Terrible Typhoid MaryTerrible Typhoid Mary by Susan Campbell Bartoletti
Published by Houghton Mifflin Harcourt on August 4th 2015
Pages: 240

What happens when a person's reputation has been forever damaged? With archival photographs and text among other primary sources, this riveting biography of Mary Mallon by the Sibert medalist and Newbery Honor winner Susan Bartoletti looks beyond the tabloid scandal of Mary's controversial life. How she was treated by medical and legal officials reveals a lesser-known story of human and constitutional rights, entangled with the science of pathology and enduring questions about who Mary Mallon really was. How did her name become synonymous with deadly disease? And who is really responsible for the lasting legacy of Typhoid Mary? This thorough exploration includes an author's note, timeline, annotated source notes, and bibliography.

My Thoughts:

I was familiar with the term “Typhoid Mary” and knew a very basic bit about where it came from. This book filled in a huge knowledge gap for me. And the best part? It did it in a quick and interesting story!

Terrible Typhoid Mary: A True Story of the Deadliest Cook in America has multiple facets.
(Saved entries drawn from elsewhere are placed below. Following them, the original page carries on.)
(** The rows of the reader: one for each line at most. *)
Lemma reader_rows_count (lines : list pystr) :
  (forall self rows, reader_rows lines self = Ok rows ->
                     (length rows <= S (length lines))%nat)
  /\ (forall rows, reader_rows lines parse_reset = Ok rows ->
                   (length rows <= length lines)%nat).
Proof.
  induction lines as [|line lines [IH1 IH2]].
  - split.
    + intros self rows. cbn [reader_rows]. destruct (_ || _); intros [= <-]; cbn; lia.
    + intros rows [= <-]. cbn. lia.
  - assert (G : forall self rows, reader_rows (line :: lines) self = Ok rows ->
                                  (length rows <= S (length lines))%nat).
    { intros self rows. cbn [reader_rows].
      destruct (foldM _ line self) as [self1|]; [|discriminate]. cbn [bind].
      destruct (parse_process_char self1 None) as [self2|]; [|discriminate]. cbn [bind].
      destruct (is_START_RECORD (state self2)).
      - destruct (reader_rows lines parse_reset) as [rows'|] eqn:E; [|discriminate].
        cbn [bind]. intros [= <-]. cbn [length]. specialize (IH2 rows' eq_refl). lia.
      - intros E. exact (IH1 self2 rows E). }
    split; [|exact (G parse_reset)].
    intros self rows E. specialize (G self rows E). cbn [length]. lia.
Qed.

Lemma DictReader_list_length (rows : list (list pystr)) :
  (length (DictReader_list rows) <= length rows - 1)%nat.
Proof.
  destruct rows as [|names rows]; [cbn; lia|].
  cbn [DictReader_list length]. rewrite length_map.
  pose proof (filter_length_le (fun row => negb (is_empty_row row)) rows). lia.
Qed.

Lemma csv_deserialise_ok (s : pystr) :
  fits s ->
  exists rows,
    CsvConverter.deserialise s = Ok (VList rows)
    /\ (length rows <= length (splitlines s) - 1)%nat.
Proof.
  unfold fits. intros Hs. unfold CsvConverter.deserialise, splitlines.
  destruct (splitlines_from_lines s [] eq_refl) as [F L]. cbn [length] in L.
  destruct (reader_rows_ok (splitlines_from s [])) with (self := parse_reset)
    as [rows E].
  - rewrite Forall_forall in F |- *. intros line Hl. apply linebreak_newline, F, Hl.
  - discriminate.
  - cbn [parse_reset field length]. lia.
  - rewrite E. cbn [bind]. eexists. split; [reflexivity|].
    pose proof (proj2 (reader_rows_count _) rows E).
    pose proof (DictReader_list_length rows). lia.
Qed.

(** X17.  The CSV handler refuses no text of at most 131072 characters, the
    field limit of the reader: [deserialise] returns a list, with at most
    one row for each line after the first. *)
Theorem csv_deserialise_total (s : pystr) :
  (N.of_nat (length s) <= field_limit)%N ->
  exists rows,
    CsvConverter.deserialise s = Ok (VList rows)
    /\ (length rows <= length (splitlines s) - 1)%nat.
Proof. exact (csv_deserialise_ok s). Qed.

Lemma csv_deserialise_total_witness :
  (N.of_nat (length (str "a,b" ++ [10; 34]%N ++ str "x")) <= field_limit)%N
  /\ exists rows,
       CsvConverter.deserialise (str "a,b" ++ [10; 34]%N ++ str "x") = Ok (VList rows)
       /\ (length rows <= length (splitlines (str "a,b" ++ [10; 34]%N ++ str "x")) - 1)%nat.
Proof.
  assert (H : (N.of_nat (length (str "a,b" ++ [10; 34]%N ++ str "x")) <= field_limit)%N)
    by (vm_compute; discriminate).
  split; [exact H|].
  exact (csv_deserialise_total (str "a,b" ++ [10; 34]%N ++ str "x") H).
Defined.



(** ** What [serialise] requires *)

Lemma mapM_Ok_inv {A B : Type} (f : A -> result B) (l : list A) (bs : list B) :
  mapM f l = Ok bs -> Forall (fun a => exists b, f a = Ok b) l.
Proof.
  revert bs. induction l as [|a l IH]; intros bs; [constructor|]. cbn [mapM].
  destruct (f a) as [b|] eqn:E; [|discriminate]. cbn [bind].
  destruct (mapM f l) as [bs'|]; [|discriminate]. intros _.
  constructor; [exists b; exact E|apply (IH bs'); reflexivity].
Qed.

Lemma filter_nil_forallb {A : Type} (p : A -> bool) (l : list A) :
  filter (fun x => negb (p x)) l = [] -> forallb p l = true.
Proof.
  induction l as [|x l IH]; [reflexivity|]. cbn [filter forallb].
  destruct (p x); cbn [negb andb]; [exact IH|discriminate].
Qed.

(** X19.  [CsvConverter.serialise] succeeds on tables only: when it
    returns, the item [d[0]] is a dictionary and every item of [d] is a
    dictionary with no key besides the keys of [d[0]].  So a number, a
    text, a list of numbers, as the other handlers may return them, are
    refused. *)
Theorem csv_serialise_requires (py : python) (d : pyvalue) (text : pystr) :
  CsvConverter.serialise py d = Ok text ->
  exists first rows,
    getitem_0 d = Ok (VDict first)
    /\ iterate d = Ok rows
    /\ Forall (fun r =>
                 exists rd,
                   r = VDict rd
                   /\ forallb (fun k => existsb (key_eqb k) (dict_keys first))
                              (dict_keys rd) = true) rows.
Proof.
  unfold CsvConverter.serialise.
  destruct (getitem_0 d) as [fv|]; [|discriminate]. cbn [bind].
  destruct fv as [| |b|z|lit|s|b|l|l|l|first]; try discriminate. cbn [keys bind].
  destruct (writeheader _ _) as [header|]; [|discriminate]. cbn [bind].
  destruct (iterate d) as [rows|]; [|discriminate]. cbn [bind].
  unfold writerows.
  destruct (mapM _ rows) as [lines|] eqn:M; [|discriminate]. intros _.
  exists first, rows. split; [reflexivity|]. split; [reflexivity|].
  apply mapM_Ok_inv in M. rewrite Forall_forall in M |- *.
  intros r Hr. destruct (M r Hr) as [line W].
  unfold writerow, _dict_to_list in W.
  destruct r as [| |b|z|lit|s|b|l|l|l|rd]; try discriminate W.
  exists rd. split; [reflexivity|].
  apply filter_nil_forallb.
  destruct (filter _ (dict_keys rd)); [reflexivity|discriminate W].
Qed.
Lemma apply_leetspeak_keeps_length_witness :
  String.length "P@$$w0rd" = String.length "Password".
Proof.
  apply (apply_leetspeak_keeps_length elements "Password" 20).
  - intros X. reflexivity.
  - apply (bool_decide_unpack _). vm_compute. exact I.
Defined.

(** X14: a word with none of the mapped letters, in either case, has no
    leetspeak variant but itself, for every bound of at least 1. *)
Theorem apply_leetspeak_without_leet_letters
    (order : gset string -> list string) (word : string) (max_variants : Z) :
  Scorer.iteration_order order ->
  1 <= max_variants ->
  Forall (fun item => PyStr.char_in (fst item) (PyStr.lower word) = false)
         Generator.LEET_MAP ->
  Generator._apply_leetspeak order word max_variants = {[ word ]}.
Proof.
  intros Horder Hmv Hno. unfold Generator._apply_leetspeak.
  rewrite leet_loop_untouched; [| done].
  pose proof (Horder {[word]}) as Hperm.
  rewrite elements_singleton in Hperm.
  apply Permutation_singleton_r in Hperm. rewrite Hperm.
  unfold PyStr.slice_to. destruct (Z.leb_spec 0 (max_variants * 2)); [| lia].
  destruct (Z.to_nat (max_variants * 2)) as [|n] eqn:Hn; [lia |].
  simpl. rewrite take_nil. apply (right_id_L ∅ (∪)).
Qed.

Lemma apply_leetspeak_without_leet_letters_witness :
  Generator._apply_leetspeak elements "KRYPNUM" 5 = {[ "KRYPNUM" ]}.
Proof.
  apply apply_leetspeak_without_leet_letters.
  - intros X. reflexivity.
  - lia.
  - apply (bool_decide_unpack _). vm_compute. exact I.
Defined.


(** ** More on the filter stage *)

(** X15: the filter only removes candidates, and [stats['filtered']] is
    the number of candidates removed. *)
Theorem apply_filters_counts_removed (cfg : Config) (st : Filter.State) :
  Filter.wordlist (Filter.apply_filters cfg st) ⊆ Filter.wordlist st /\
  Filter.stats_filtered (Filter.apply_filters cfg st)
    = Z.of_nat (size (Filter.wordlist st ∖ Filter.wordlist (Filter.apply_filters cfg st))) /\
  0 <= Filter.stats_filtered (Filter.apply_filters cfg st).
Proof.
  assert (Hsub : Filter.wordlist (Filter.apply_filters cfg st) ⊆ Filter.wordlist st).
  { intros password Hp. by apply elem_of_apply_filters in Hp as [_ ?]. }
  pose proof (subseteq_size _ _ Hsub) as Hsize.
  split; [exact Hsub |].
  rewrite (size_difference _ _ Hsub).
  unfold Filter.apply_filters in *. simpl in *. lia.
Qed.

(** X16: filtering a merged candidate set gives the merge of the filtered
    sets, so the generators' outputs can be filtered one by one or
    together. *)
Theorem apply_filters_union (cfg : Config) (A B : gset string) (n n1 n2 : Z) :
  Filter.wordlist (Filter.apply_filters cfg (Filter.mkState (A ∪ B) n))
  = Filter.wordlist (Filter.apply_filters cfg (Filter.mkState A n1))
    ∪ Filter.wordlist (Filter.apply_filters cfg (Filter.mkState B n2)).
Proof.
  apply set_eq. intros password.
  rewrite elem_of_union, !elem_of_apply_filters. simpl.
  rewrite elem_of_union. tauto.
Qed.

(** ** More on the likelihood scorer *)

Section ScoreFacts.
Import PyStr Scorer.

Lemma bonus_at_first_existsb {A} (test : A -> bool) (bonus : Z) (l : list A) (score : Z) :
  bonus_at_first test bonus l score = if existsb test l then score + bonus else score.
Proof.
  induction l as [|x l IH]; simpl; [done |].
  destruct (test x); simpl; [done | exact IH].
Qed.
(** X16: the service is deployed from the files the notebook wrote.
    When the three cells before the deployment (the experiment folder,
    the scoring script, the conda file) run to their end, the scoring
    script has been written to ./diabetes_service/score_diabetes.py and
    the environment to diabetes_service/diabetes_env.yml, and the first
    call of the deployment cell is [InferenceConfig] with these two
    paths as entry script and conda file. *)
Theorem service_is_deployed_from_the_files_written (s s' : state) :
  Repository.run_all (firstn 3 (skipn 2 TelemetryNotebook.cells)) s
  = (Ok tt, s') ->
  written_scripts
    (added (Repository.run_all (firstn 3 (skipn 2 TelemetryNotebook.cells))) s)
  = [VStr "./diabetes_service/score_diabetes.py"]
  /\ opened_for "w"
       (added (Repository.run_all
                 (firstn 3 (skipn 2 TelemetryNotebook.cells))) s)
     = [VStr "diabetes_service/diabetes_env.yml"]
  /\ head (calls_of (added TelemetryNotebook.deploy_service s'))
     = Some (inference_config_call
               (VStr "./diabetes_service/score_diabetes.py")
               (VStr "diabetes_service/diabetes_env.yml")).
Proof.
  destruct s as [m tr W].
  cbv [Repository.run_all firstn skipn TelemetryNotebook.cells for_ snd].
  unfold TelemetryNotebook.create_experiment_folder,
    TelemetryNotebook.write_scoring_script,
    TelemetryNotebook.create_conda_file.
  run_ops. cbv [str_add].
  repeat (first [progress ns_simpl; cbv beta iota | world_step]);
    try (intros H; discriminate H).
  intros H. injection H as <-.
  split; [rewrite <- ?app_assoc, drop_app_length; vm_compute; reflexivity|].
  split; [rewrite <- ?app_assoc, drop_app_length; vm_compute; reflexivity|].
  match goal with
  | |- context [{| ns := _; trace := ?t; world := _ |}] => set (tr1 := t)
  end.
  unfold TelemetryNotebook.deploy_service. run_ops.
  repeat (first [progress ns_simpl; cbv beta iota | world_step]);
    rewrite <- ?app_assoc, drop_app_length; vm_compute; reflexivity.
Qed.

Lemma service_is_deployed_from_the_files_written_witness :
  head (calls_of
          (added TelemetryNotebook.deploy_service
             (snd (Repository.run_all
                     (firstn 3 (skipn 2 TelemetryNotebook.cells))
                     (initial Worlds.demo_platform)))))
  = Some (inference_config_call
            (VStr "./diabetes_service/score_diabetes.py")
            (VStr "diabetes_service/diabetes_env.yml")).
Proof.
  apply (service_is_deployed_from_the_files_written
           (initial Worlds.demo_platform)).
  vm_compute. reflexivity.
Defined.

End CellFacts.

(** ** The loops of the batch notebook *)

Module LoopFacts.
Import Py Notebook NotebookSpec CellSpec PathSpec NotebookFacts CellFacts.

Section Yields.
Context {X : Type} (sel : event -> list X).







End Yields.

(** *** The hundred files of the sample *)
















(** *** The result file *)





End LoopFacts.

(** ** The simulated drift *)

Module DriftFacts.
Import Py Notebook NotebookSpec CellSpec NotebookFacts CellFacts.

(** *** The drift of [Age] *)

Lemma In_ages (a : Z) : 0 <= a <= 1000 -> In a ages.
Proof.
  intros Ha. unfold ages. rewrite <- (Z2Nat.id a) by lia.
  apply in_map, in_seq. lia.
Qed.

Lemma age_table :
  forallb (fun a =>
             F64.round_astype_int (F64.mul (F64.of_Z a) F64.lit_1_2)
             =? (12 * a + 5) / 10) ages = true.
Proof. vm_compute. reflexivity. Qed.

(** X19: the drift of [Age].  For ages from 0 to 1000, one round of the
    simulation replaces the age [a] by the integer nearest to 1.2 a,
    which is the quotient of 12 a + 5 by 10: the product computed in
    binary64 with the double nearest to 1.2 and rounded half to even
    never differs from the exact one, 1.2 a never falling half way
    between two integers. *)
Theorem age_drifts_by_a_fifth (f : frame) :
  Forall (fun a => 0 <= a <= 1000) (Age f) ->
  Age (drift_step f) = map (fun a => (12 * a + 5) / 10) (Age f).
Proof.
  intros Hr. unfold drift_step, scale_bmi, scale_age, bump_pregnancies.
  cbn [Age]. apply map_ext_in. intros a Ha.
  rewrite List.Forall_forall in Hr. specialize (Hr a Ha).
  pose proof age_table as T. rewrite forallb_forall in T.
  apply Z.eqb_eq, T, In_ages, Hr.
Qed.

Lemma age_drifts_by_a_fifth_witness :
  Age (drift_step Worlds.demo_frame) = [25; 60; 52].
Proof.
  rewrite (age_drifts_by_a_fifth Worlds.demo_frame).
  - reflexivity.
  - repeat constructor; cbn; lia.
Defined.

(** *** Generating the files again *)

Lemma generation_spec (s : state) (f0 : frame) (d : Z) :
  (forall h, world s h (read_csv_call "data/diabetes2.csv")
             = Returns (VFrame f0)) ->
  (forall h, world s h today_call = Returns (VDate d)) ->
  (forall h data path, is_returns (world s h (to_csv_call data path)) = true) ->
  36 <= d <= max_ordinal ->
  exists s',
    DriftNotebook.generate_target_data s = (Ok tt, s')
    /\ world s' = world s
    /\ csv_writes (added DriftNotebook.generate_target_data s)
       = writes_from d f0 [5; 4; 3; 2; 1; 0]
    /\ ns s' !! "file_paths"
       = Some (VList (map (fun w => VStr (week_path d w)) [5; 4; 3; 2; 1; 0])).
Proof.
  intros Hread Htoday Hcsv Hd.
  destruct s as [m tr W]. cbn [world] in *.
  unfold DriftNotebook.generate_target_data.
  change (reversed (range 6)) with [5; 4; 3; 2; 1; 0].
  set (s1 := {| ns := <["file_paths" := VList []]>
                        (<["weeknos" := VList (map VInt [5; 4; 3; 2; 1; 0])]>
                           (<["data" := VFrame f0]> m));
                trace := ((tr ++ [EPrint [VStr "Generating simulated data..."]])
                          ++ [ECall (read_csv_call "data/diabetes2.csv")
                                    (Returns (VFrame f0))])%list;
                world := W |}).
  destruct (generate_weeks_spec d [5; 4; 3; 2; 1; 0]
              ltac:(repeat constructor; lia) s1 f0 [])
    as (s' & Hrun & Hpaths & suf & Ht & Hw);
    [exact Htoday|exact Hcsv|subst s1; cbn [ns]; ns_simpl; reflexivity
    |subst s1; cbn [ns]; ns_simpl; reflexivity|].
  assert (Heq : (print_ [VStr "Generating simulated data..."] ;;;
                 assign "data"
                   (invoke Pandas "read_csv" [VStr "data/diabetes2.csv"] []) ;;;
                 set "weeknos" (VList (map VInt [5; 4; 3; 2; 1; 0])) ;;;
                 set "file_paths" (VList []) ;;;
                 for_ [5; 4; 3; 2; 1; 0] DriftNotebook.generate_week)
                {| ns := m; trace := tr; world := W |}
                = (Ok tt, s')).
  { cbv [bind print_ assign invoke do_call set emit ret ns trace world].
    fold (read_csv_call "data/diabetes2.csv"). rewrite Hread.
    cbv beta iota. exact Hrun. }
  exists s'. split; [exact Heq|].
  assert (Hem : emits any_call
                  (print_ [VStr "Generating simulated data..."] ;;;
                   assign "data"
                     (invoke Pandas "read_csv" [VStr "data/diabetes2.csv"] []) ;;;
                   set "weeknos" (VList (map VInt [5; 4; 3; 2; 1; 0])) ;;;
                   set "file_paths" (VList []) ;;;
                   for_ [5; 4; 3; 2; 1; 0] DriftNotebook.generate_week))
    by emits_auto.
  destruct (Hem {| ns := m; trace := tr; world := W |}) as (suf0 & _ & Hw0 & _).
  rewrite Heq in Hw0. cbn [snd world] in Hw0.
  split; [exact Hw0|].
  split; [|exact Hpaths].
  unfold added. rewrite Heq. cbn [fst snd trace].
  rewrite Ht. subst s1. cbn [trace].
  rewrite <- !app_assoc, drop_app_length.
  rewrite !csv_writes_app, Hw. reflexivity.
Qed.

(** X20: generating the files again does not add drift to drift.  The
    cell reads the data file anew each time it runs: when the data file
    reads as a frame, today's date is a day from 0001-02-05 on and every
    write returns, a second run right after the first writes the same six
    files with the same contents as the first. *)
Theorem generating_again_writes_the_same_files
    (s : state) (f0 : frame) (d : Z) :
  (forall h, world s h (read_csv_call "data/diabetes2.csv")
             = Returns (VFrame f0)) ->
  (forall h, world s h today_call = Returns (VDate d)) ->
  (forall h data path, is_returns (world s h (to_csv_call data path)) = true) ->
  36 <= d <= max_ordinal ->
  csv_writes (added DriftNotebook.generate_target_data
                    (snd (DriftNotebook.generate_target_data s)))
  = csv_writes (added DriftNotebook.generate_target_data s).
Proof.
  intros Hread Htoday Hcsv Hd.
  destruct (generation_spec s f0 d Hread Htoday Hcsv Hd)
    as (s' & Hrun & Hworld & Hw & _).
  rewrite Hrun at 1. cbn [snd].
  destruct (generation_spec s' f0 d) as (s'' & _ & _ & Hw' & _);
    try (rewrite Hworld; assumption); [exact Hd|].
  rewrite Hw, Hw'. reflexivity.
Qed.

Lemma generating_again_writes_the_same_files_witness :
  map fst
    (csv_writes (added DriftNotebook.generate_target_data
                   (snd (DriftNotebook.generate_target_data
                           (initial Worlds.demo_platform)))))
  = map fst
      (csv_writes (added DriftNotebook.generate_target_data
                     (initial Worlds.demo_platform))).
Proof.
  rewrite (generating_again_writes_the_same_files
             (initial Worlds.demo_platform) Worlds.demo_frame 737935).
  - reflexivity.
  - intros h. reflexivity.
  - intros h. reflexivity.
  - intros h data path. reflexivity.
  - unfold max_ordinal. lia.
Defined.

(** *** What is uploaded *)

Lemma calls_named_app (name : string) (a b : list event) :
  calls_named name (a ++ b)
  = (calls_named name a ++ calls_named name b)%list.
Proof.
  unfold calls_named. rewrite calls_of_app, List.filter_app. reflexivity.
Qed.

Lemma calls_named_none (name : string) (tr : list event) :
  Forall (event_ok (not_named name)) tr -> calls_named name tr = [].
Proof.
  induction 1 as [|ev tr Hev _ IH]; [reflexivity|].
  change (ev :: tr) with ([ev] ++ tr)%list.
  rewrite calls_named_app, IH, app_nil_r.
  destruct ev as [c r| | |]; try reflexivity.
  cbn in Hev. unfold not_named in Hev. apply negb_true_iff in Hev.
  unfold calls_named. cbn. rewrite Hev. reflexivity.
Qed.
Lemma groupOf_addToGroup (e : ParseError) (t : ParseErrorType)
    (groups : list (ParseErrorType * list ParseError)) :
  groupOf t (Reporter.addToGroup e groups)
  = if Reporter.type_eqb (type e) t
    then Some (match groupOf t groups with Some es => es | None => [] end ++ [e])
    else groupOf t groups.
Proof.
  induction groups as [|[t' es] rest IH]; cbn.
  - destruct (Reporter.type_eqb (type e) t) eqn:Het.
    + apply type_eqb_eq in Het. subst t. now rewrite type_eqb_refl.
    + destruct (Reporter.type_eqb t (type e)) eqn:Hte; [|reflexivity].
      apply type_eqb_eq in Hte. subst t. now rewrite type_eqb_refl in Het.
  - destruct (Reporter.type_eqb (type e) t') eqn:Het'; cbn.
    + apply type_eqb_eq in Het'. subst t'.
      destruct (Reporter.type_eqb t (type e)) eqn:Hte.
      * apply type_eqb_eq in Hte. subst t. now rewrite type_eqb_refl.
      * destruct (Reporter.type_eqb (type e) t) eqn:Het; [|reflexivity].
        apply type_eqb_eq in Het. subst t. now rewrite type_eqb_refl in Hte.
    + destruct (Reporter.type_eqb t t') eqn:Htt'.
      * apply type_eqb_eq in Htt'. subst t'. now rewrite Het'.
      * exact IH.
Qed.

Lemma keys_addToGroup (e : ParseError)
    (groups : list (ParseErrorType * list ParseError)) :
  NoDup (map fst groups) -> NoDup (map fst (Reporter.addToGroup e groups)).
Proof.
  assert (Hkeys : forall t, In t (map fst (Reporter.addToGroup e groups)) ->
                            In t (map fst groups) \/ t = type e).
  { induction groups as [|[t' es] rest IH]; cbn.
    - intros t [<-|[]]. now right.
    - destruct (Reporter.type_eqb (type e) t'); cbn; intros t [<-|Hin]; auto.
      destruct (IH t Hin); auto. }
  revert Hkeys. induction groups as [|[t' es] rest IH]; cbn; intros Hkeys Hnd.
  - repeat constructor. intros [].
  - destruct (Reporter.type_eqb (type e) t') eqn:Het; cbn; [exact Hnd|].
    inversion Hnd as [|? ? Hnot Hnd']; subst. constructor.
    + intros Hin.
      assert (Hcase : forall t, In t (map fst (Reporter.addToGroup e rest)) ->
                                In t (map fst rest) \/ t = type e).
      { clear. induction rest as [|[t'' es'] rest IH]; cbn.
        - intros t [<-|[]]. now right.
        - destruct (Reporter.type_eqb (type e) t''); cbn; intros t [<-|Hin]; auto.
          destruct (IH t Hin); auto. }
      destruct (Hcase t' Hin) as [Hin'|Heq]; [contradiction|].
      subst t'. now rewrite type_eqb_refl in Het.
    + apply IH; [|exact Hnd'].
      clear. induction rest as [|[t'' es'] rest IH]; cbn.
      * intros t [<-|[]]. now right.
      * destruct (Reporter.type_eqb (type e) t''); cbn; intros t [<-|Hin]; auto.
        destruct (IH t Hin); auto.
Qed.

Lemma groupedCount_addToGroup (e : ParseError)
    (groups : list (ParseErrorType * list ParseError)) :
  groupedCount (Reporter.addToGroup e groups) = S (groupedCount groups).
Proof.
  unfold groupedCount, list_sum.
  induction groups as [|[t' es] rest IH];
    cbn [Reporter.addToGroup map fold_right snd List.length]; [reflexivity|].
  destruct (Reporter.type_eqb (type e) t'); cbn [map fold_right snd].
  - rewrite length_app. cbn [List.length]. lia.
  - rewrite IH. lia.
Qed.

Lemma ofType_snoc (t : ParseErrorType) (done : list ParseError) (e : ParseError) :
  ofType t (done ++ [e])
  = ofType t done ++ (if Reporter.type_eqb (type e) t then [e] else []).
Proof. unfold ofType. rewrite filter_app. reflexivity. Qed.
You have biographical information about Mary Mallon, the story of disease and how the overcrowding and poor hygiene in cities helped it to thrive, the beginnings of germ theory and medical advancements, and, the one that surprised me the most…civil liberties and how Mary Mallon’s were disregarded. When I look at that (not comprehensive!) list it seems like it would be so easy for the story to be confusing and bogged down. Thankfully, Susan Campbell Bartoletti does an excellent job of weaving these aspects together in a concise and engaging read.

I admit that all I knew about “Typhoid Mary” was that she was a cook, her name was Mary, and she spread typhoid. I think that this is probably true for a lot of people. What I loved most about this book was the way it gave Mary Mallon her personhood back. While she was alive, the sensationalism of “Typhoid Mary” took that from her. Most people saw her as a germ carrier… someone who was infected and could get others sick. I never understood why she would continue to cook if she was infecting people. Terrible Typhoid Mary brought so many different things to light. There are still things I wonder about but I know that I am seeing them through the lens of my experience and what we know about germs now.

I am really excited to add this fascinating narrative nonfiction title to our school library and classroom use! There are so many things to talk about. I foresee some great student-led discussions here.